(* ===== verification/StemFacts.v ===== *)
(** * Correctness of the Porter stemmer

    A specification of the algorithm on words ([stem_spec] and the functions
    under it) and the proof that [Stem.porterStem], which works in place on a
    buffer with four statics, computes it: without an access outside the
    word, without running out of fuel, and without touching the bytes around
    the word. *)

From S2P Require Import Prelude Stem.
Import Stem.

Module StemSpec.

(** ** Letters *)

(** Whether a letter is a consonant, given whether the letter before it is. *)
Definition letter_is_cons (prev : bool) (c : Z) : bool :=
  if is_aeiou c then false else if c =? chr "y" then negb prev else true.

Fixpoint ctypes (prev : bool) (w : list Z) : list bool :=
  match w with
  | [] => []
  | c :: w => let t := letter_is_cons prev c in t :: ctypes t w
  end.

(** Before the first letter the context counts as a vowel: an initial [y] is a
    consonant. *)
Definition last_type (w : list Z) : bool := default false (last (ctypes false w)).

(** Number of steps from a vowel to a consonant. *)
Fixpoint vc_count (prev : bool) (l : list bool) : Z :=
  match l with
  | [] => 0
  | c :: l => (if negb prev && c then 1 else 0) + vc_count c l
  end.

(** [m]: the number of vowel-consonant sequences. *)
Definition measure (w : list Z) : Z := vc_count true (ctypes false w).

Definition has_vowel (w : list Z) : bool := existsb negb (ctypes false w).

(** ** Word endings *)

Definition double_cons (w : list Z) : bool :=
  match rev w with
  | c :: d :: _ => (c =? d) && last_type w
  | _ => false
  end.

Definition is_wxy (c : Z) : bool := (c =? chr "w") || (c =? chr "x") || (c =? chr "y").

Definition ends_cvc (w : list Z) : bool :=
  match rev w, rev (ctypes false w) with
  | ch :: _, true :: false :: true :: _ => negb (is_wxy ch)
  | _, _ => false
  end.

(** [strip x w]: the word [w] without its ending [x]. *)
Definition strip (x w : list Z) : option (list Z) :=
  let n := (length w - length x)%nat in
  if bool_decide (length x <= length w)%nat && bool_decide (drop n w = x)
  then Some (take n w) else None.

Definition last_is (c : Z) (w : list Z) : bool :=
  match last w with Some d => d =? c | None => false end.

Definition chop (w : list Z) : list Z := take (length w - 1) w.

(** ** The steps of the algorithm *)

Definition step1a_spec (w : list Z) : list Z :=
  if last_is (chr "s") w then
    match strip (str "sses") w with
    | Some v => v ++ str "ss"
    | None =>
      match strip (str "ies") w with
      | Some v => v ++ str "i"
      | None => if last_is (chr "s") (chop w) then w else chop w
      end
    end
  else w.

Definition step1b_tail_spec (v : list Z) : list Z :=
  match strip (str "at") v with
  | Some u => u ++ str "ate"
  | None =>
    match strip (str "bl") v with
    | Some u => u ++ str "ble"
    | None =>
      match strip (str "iz") v with
      | Some u => u ++ str "ize"
      | None =>
        if double_cons v then
          if last_is (chr "l") v || last_is (chr "s") v || last_is (chr "z") v
          then v else chop v
        else if (measure v =? 1) && ends_cvc v then v ++ str "e"
        else v
      end
    end
  end.

Definition step1b_spec (w : list Z) : list Z :=
  match strip (str "eed") w with
  | Some v => if measure v >? 0 then v ++ str "ee" else w
  | None =>
    match strip (str "ed") w with
    | Some v => if has_vowel v then step1b_tail_spec v else w
    | None =>
      match strip (str "ing") w with
      | Some v => if has_vowel v then step1b_tail_spec v else w
      | None => w
      end
    end
  end.

Definition step1c_spec (w : list Z) : list Z :=
  match strip (str "y") w with
  | Some v => if has_vowel v then v ++ str "i" else w
  | None => w
  end.

(** The first rule whose ending matches decides; it applies when the measure
    of the stem is positive. *)
Fixpoint rewrite_first (rules : list (string * string)) (w : list Z) : list Z :=
  match rules with
  | [] => w
  | (x, y) :: rules =>
    match strip (str x) w with
    | Some v => if measure v >? 0 then v ++ str y else w
    | None => rewrite_first rules w
    end
  end.

(** All the rules of step 2, with no dispatch on the letter before the last. *)
Definition step2_rules : list (string * string) :=
  [("ational", "ate"); ("tional", "tion"); ("enci", "ence"); ("anci", "ance");
   ("izer", "ize"); ("bli", "ble"); ("alli", "al"); ("entli", "ent");
   ("eli", "e"); ("ousli", "ous"); ("ization", "ize"); ("ation", "ate");
   ("ator", "ate"); ("alism", "al"); ("iveness", "ive"); ("fulness", "ful");
   ("ousness", "ous"); ("aliti", "al"); ("iviti", "ive"); ("biliti", "ble");
   ("logi", "log")]%string.

Definition step3_rules : list (string * string) :=
  [("icate", "ic"); ("ative", ""); ("alize", "al"); ("iciti", "ic");
   ("ical", "ic"); ("ful", ""); ("ness", "")]%string.

(** The endings of step 4; -ion only after an s or a t. *)
Definition step4_endings : list string :=
  ["al"; "ance"; "ence"; "er"; "ic"; "able"; "ible"; "ant"; "ement"; "ment";
   "ent"; "ion"; "ou"; "ism"; "ate"; "iti"; "ous"; "ive"; "ize"]%string.

Definition ending_ok (x : string) (v : list Z) : bool :=
  if String.eqb x "ion" then last_is (chr "s") v || last_is (chr "t") v else true.

Fixpoint cut_first (sufs : list string) (w : list Z) : list Z :=
  match sufs with
  | [] => w
  | x :: sufs =>
    match strip (str x) w with
    | Some v => if ending_ok x v
                then if measure v >? 1 then v else w
                else cut_first sufs w
    | None => cut_first sufs w
    end
  end.

Definition step5_spec (w : list Z) : list Z :=
  let a := measure w in
  let w' := if last_is (chr "e") w && ((a >? 1) || ((a =? 1) && negb (ends_cvc (chop w))))
            then chop w else w in
  if last_is (chr "l") w' && double_cons w' && (a >? 1) then chop w' else w'.

(** The whole algorithm. *)
Definition stem_spec (w : list Z) : list Z :=
  if zlen w <=? 2 then w
  else
    let w1 := step1b_spec (step1a_spec w) in
    if zlen w1 <=? 1 then w1
    else step5_spec (cut_first step4_endings
           (rewrite_first step3_rules (rewrite_first step2_rules (step1c_spec w1)))).

End StemSpec.
Import StemSpec.

(** ** Facts about the specification *)

Section spec_facts.
Implicit Types v w x : list Z.

Lemma strip_Some x w v : strip x w = Some v <-> w = v ++ x.
Proof.
  unfold strip. split.
  - destruct (bool_decide _) eqn:H1; [|done]. destruct (bool_decide (drop _ _ = _)) eqn:H2; [|done].
    apply bool_decide_eq_true in H1, H2. simpl. intros [= <-].
    rewrite <- H2 at 2. by rewrite take_drop.
  - intros ->. rewrite length_app.
    replace (length v + length x - length x)%nat with (length v) by lia.
    rewrite drop_app_length, take_app_length.
    by rewrite !bool_decide_eq_true_2 by (done || lia).
Qed.

Lemma strip_None x w : strip x w = None <-> forall v, w <> v ++ x.
Proof.
  destruct (strip x w) as [v|] eqn:E.
  - apply strip_Some in E. split; [done|]. intros H. by destruct (H v).
  - split; [|done]. intros _ v ->.
    assert (strip x (v ++ x) = Some v) by (by apply strip_Some). congruence.
Qed.

Lemma ctypes_app p v w :
  ctypes p (v ++ w) = ctypes p v ++ ctypes (default p (last (ctypes p v))) w.
Proof.
  revert p. induction v as [|c v IH]; intros p; simpl; [done|].
  rewrite IH, last_cons. by destruct (last (ctypes (letter_is_cons p c) v)).
Qed.

Lemma length_ctypes p w : length (ctypes p w) = length w.
Proof. revert p. induction w; intros p; simpl; auto. Qed.

Lemma last_type_snoc v c : last_type (v ++ [c]) = letter_is_cons (last_type v) c.
Proof. unfold last_type. by rewrite ctypes_app, last_app. Qed.

Lemma ctypes_split v w :
  ctypes false (v ++ w) = ctypes false v ++ ctypes (last_type v) w.
Proof. apply ctypes_app. Qed.

Lemma ctypes_last_type v w1 w2 :
  ctypes (last_type v) (w1 ++ w2) = ctypes (last_type v) w1 ++ ctypes (last_type (v ++ w1)) w2.
Proof.
  rewrite ctypes_app. f_equal. f_equal. unfold last_type.
  rewrite ctypes_app, last_app. fold (last_type v).
  by destruct (last (ctypes (last_type v) w1)).
Qed.

Lemma vc_count_true_run l l' :
  Forall (eq true) l -> vc_count true (l ++ l') = vc_count true l'.
Proof. induction 1 as [|b l <- _ IH]; simpl; [done|]. by rewrite IH. Qed.

Lemma vc_count_false_run l l' :
  Forall (eq false) l -> vc_count false (l ++ l') = vc_count false l'.
Proof. induction 1 as [|b l <- _ IH]; simpl; [done|]. by rewrite IH. Qed.

Lemma vc_count_pos b l : 0 <= vc_count b l.
Proof. revert b. induction l as [|c l IH]; intros b; simpl; [lia|]. specialize (IH c). case_match; lia. Qed.

Lemma vc_count_le b l : vc_count b l <= zlen l.
Proof.
  revert b. induction l as [|c l IH]; intros b; simpl; [unfold zlen; simpl; lia|].
  rewrite zlen_cons. specialize (IH c). case_match; lia.
Qed.

Lemma measure_pos w : 0 <= measure w.
Proof. apply vc_count_pos. Qed.

(** A stem with a vowel-consonant sequence has at least two letters. *)
Lemma measure_length w : 0 < measure w -> 2 <= zlen w.
Proof.
  destruct w as [|c [|d w]].
  - by vm_compute.
  - unfold measure. simpl. destruct (letter_is_cons false c); simpl; lia.
  - intros _. rewrite !zlen_cons. zl.
Qed.

Lemma has_vowel_length w : has_vowel w = true -> 1 <= zlen w.
Proof. destruct w; [done|]. intros _. zl. Qed.

Lemma last_is_snoc c v d : last_is c (v ++ [d]) = (d =? c).
Proof. unfold last_is. by rewrite last_snoc. Qed.

Lemma chop_snoc v d : chop (v ++ [d]) = v.
Proof.
  unfold chop. rewrite length_app. simpl.
  replace (length v + 1 - 1)%nat with (length v) by lia. apply take_app_length.
Qed.

Lemma snoc_inv w : 1 <= zlen w -> exists v d, w = v ++ [d].
Proof.
  destruct w as [|d v _] using rev_ind; [rewrite zlen_nil; lia|]. eauto.
Qed.
End spec_facts.

(** ** The read-only operations on the buffer *)

Section reads.
Implicit Types v w u tail pre : list Z.
Implicit Types st : stem_state.

Lemma getb_eq st pre w c tail i :
  s_b st = pre ++ w ++ c :: tail -> i = zlen pre + zlen w -> getb i st = Done (c, st).
Proof.
  intros Hb ->. unfold getb, bind, gets, lift_res. rewrite Hb, app_assoc.
  by rewrite zread_app by zl.
Qed.

Lemma cons_rec_eq st pre v c tail n :
  s_b st = pre ++ v ++ c :: tail -> s_k0 st = zlen pre -> (length v < n)%nat ->
  cons_rec n (zlen pre + zlen v) st = Done (letter_is_cons (last_type v) c, st).
Proof.
  revert v c tail. induction n as [|n IH]; intros v c tail Hb Hk Hn; [lia|].
  unfold letter_is_cons. simpl. unfold bind at 1. rewrite (getb_eq st pre v c tail) by done.
  destruct (is_aeiou c); [done|]. destruct (c =? chr "y"); [|done].
  unfold bind at 1, gets at 1. simpl. rewrite Hk.
  destruct v as [|d v _] using rev_ind.
  - by rewrite (proj2 (Z.eqb_eq _ _)) by zl.
  - rewrite (proj2 (Z.eqb_neq _ _)) by zl.
    replace (zlen pre + zlen (v ++ [d]) - 1) with (zlen pre + zlen v) by zl.
    rewrite length_app in Hn. simpl in Hn.
    unfold bind. rewrite (IH v d (c :: tail)); [|by rewrite Hb, <- app_assoc|done|lia].
    by rewrite last_type_snoc.
Qed.

Lemma is_cons_eq st pre v c tail i :
  s_b st = pre ++ v ++ c :: tail -> s_k0 st = zlen pre -> i = zlen pre + zlen v ->
  is_cons i st = Done (letter_is_cons (last_type v) c, st).
Proof.
  intros Hb Hk ->. unfold is_cons. rewrite bind_gets, Hk.
  apply (cons_rec_eq st pre v c tail); [done..|]. unfold zlen. lia.
Qed.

◆ **Problem requirements**:
Find every line in the records that has the word "default". Copy those lines.

◆ **Output**:
Definition last_type (w : list Z) : bool := default false (last (ctypes false w)).
  ctypes p (v ++ w) = ctypes p v ++ ctypes (default p (last (ctypes p v))) w.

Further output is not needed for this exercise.